--- Supplied information Enclosed Below ---

(** C2 (as stated) does not hold: there is no absolute timer.  A worker
    that streams an event every 1000 s under a 1830 s timer is still
    running, unsignalled, after 4000 s. *)
Lemma streaming_worker_outlives_timeout :
  ~ (forall (cfg : Config) (input0 : ContainerInput) (tr : list Event),
        Forall (fun e => whileRunning e = true) tr ->
        let s := run cfg (spawned cfg input0) tr in
        timeoutMs cfg <= now (tmr s) ->
        timedOut (tmr s) = true /\ In SIGTERM (signals (tmr s))).
Proof.
  intros H.
  assert (Hall : Forall (fun e => whileRunning e = true) chatty_trace)
    by (repeat constructor).
  destruct (H chatty_config demoInput chatty_trace Hall) as [Hto _].
  - vm_compute. discriminate.
  - vm_compute in Hto. discriminate.
Qed.

(** C2 (amended). One timer is armed at spawn and armed anew by every
    streamed event.  Its delay is
    [timeoutMs = max(configTimeout, IDLE_TIMEOUT + 30 s)], hence never
    shorter than the idle timeout plus 30 s, as long as that is a delay
    [setTimeout] takes as it is (at most 2147483647 ms).  Whenever the delay
    passes without a streamed event while the worker runs, whatever else
    the worker writes and whatever deliveries settle meanwhile, the timer
    has fired and the worker has been sent SIGTERM. *)
Theorem idle_timer_kills (cfg : Config) (input0 : ContainerInput) (tr quiet : list Event) :
  Forall (fun e => whileRunning e = true) (tr ++ quiet) ->
  let s := run cfg (spawned cfg input0) tr in
  let s' := run cfg s quiet in
  parsedLog (strm s') = parsedLog (strm s) ->
  now (tmr s) + setTimeoutDelay (timeoutMs cfg) <= now (tmr s') ->
  IDLE_TIMEOUT cfg + 30000 <= timeoutMs cfg
  /\ (1 <= timeoutMs cfg <= 2147483647 -> setTimeoutDelay (timeoutMs cfg) = timeoutMs cfg)
  /\ timeout (tmr (spawned cfg input0)) = Some (setTimeoutDelay (timeoutMs cfg))
  /\ (forall chunk,
        parsedLog (strm (step cfg s (StdoutData chunk))) <> parsedLog (strm s) ->
        timeout (tmr (step cfg s (StdoutData chunk)))
        = Some (now (tmr s) + setTimeoutDelay (timeoutMs cfg)))
  /\ timedOut (tmr s') = true
  /\ In SIGTERM (signals (tmr s')).
Proof.
  intros Hall s s' Hlog Hnow. apply Forall_app in Hall as [Htr Hquiet].
  assert (HI : TimerInv cfg s).
  { apply run_TimerInv; [assumption|]. unfold TimerInv. simpl.
    pose proof (setTimeoutDelay_bounds (timeoutMs cfg)) as [Hd _].
    repeat split; [lia | lia | discriminate]. }
  split; [unfold timeoutMs; lia|]. split; [apply setTimeoutDelay_bounds|].
  split; [reflexivity|]. split.
  - intros chunk Hp. unfold step in *.
    rewrite (proj1 (proj2 (proj2 (pump_frame _)))).
    rewrite (proj1 (proj2 (pump_frame _))) in Hp.
    destruct (onStdoutData_tmr cfg chunk s) as [[_ He] | ->]; [congruence | reflexivity].
  - destruct HI as (Hc & Ht & Hs).
    destruct (timeout (tmr s)) as [due|] eqn:Hto.
    + assert (HA : Armed due (run cfg s quiet)).
      { apply run_Armed; [assumption | | assumption | right; split; [assumption | lia]].
        unfold TimerInv. rewrite Hto. auto. }
      fold s' in HA. destruct HA as [HA | [_ Hlt]]; [exact HA | lia].
    + assert (HA : Armed (now (tmr s)) (run cfg s quiet)).
      { apply run_Armed; [assumption | | assumption | left; auto].
        unfold TimerInv. rewrite Hto. auto. }
      fold s' in HA. destruct HA as [HA | [_ Hlt]]; [exact HA|].
      pose proof (setTimeoutDelay_bounds (timeoutMs cfg)) as [Hd _]. lia.
Qed.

--- End of Enclosed Supplied information ---

▶ [Problem requirements]: Quote in full each line from the top of the records above through the line with "(setTimeoutDelay (timeoutMs cfg))"; stop after that line.

▶ [Final answer]:
(** C2 (as stated) does not hold: there is no absolute timer.  A worker
    that streams an event every 1000 s under a 1830 s timer is still
    running, unsignalled, after 4000 s. *)
Lemma streaming_worker_outlives_timeout :
  ~ (forall (cfg : Config) (input0 : ContainerInput) (tr : list Event),
        Forall (fun e => whileRunning e = true) tr ->
        let s := run cfg (spawned cfg input0) tr in
        timeoutMs cfg <= now (tmr s) ->
        timedOut (tmr s) = true /\ In SIGTERM (signals (tmr s))).
Proof.
  intros H.
  assert (Hall : Forall (fun e => whileRunning e = true) chatty_trace)
    by (repeat constructor).
  destruct (H chatty_config demoInput chatty_trace Hall) as [Hto _].
  - vm_compute. discriminate.
  - vm_compute in Hto. discriminate.
Qed.

(** C2 (amended). One timer is armed at spawn and armed anew by every
    streamed event.  Its delay is
    [timeoutMs = max(configTimeout, IDLE_TIMEOUT + 30 s)], hence never
    shorter than the idle timeout plus 30 s, as long as that is a delay
    [setTimeout] takes as it is (at most 2147483647 ms).  Whenever the delay
    passes without a streamed event while the worker runs, whatever else
    the worker writes and whatever deliveries settle meanwhile, the timer
    has fired and the worker has been sent SIGTERM. *)
Theorem idle_timer_kills (cfg : Config) (input0 : ContainerInput) (tr quiet : list Event) :
  Forall (fun e => whileRunning e = true) (tr ++ quiet) ->
  let s := run cfg (spawned cfg input0) tr in
  let s' := run cfg s quiet in
  parsedLog (strm s') = parsedLog (strm s) ->
  now (tmr s) + setTimeoutDelay (timeoutMs cfg) <= now (tmr s') ->
  IDLE_TIMEOUT cfg + 30000 <= timeoutMs cfg
  /\ (1 <= timeoutMs cfg <= 2147483647 -> setTimeoutDelay (timeoutMs cfg) = timeoutMs cfg)
  /\ timeout (tmr (spawned cfg input0)) = Some (setTimeoutDelay (timeoutMs cfg))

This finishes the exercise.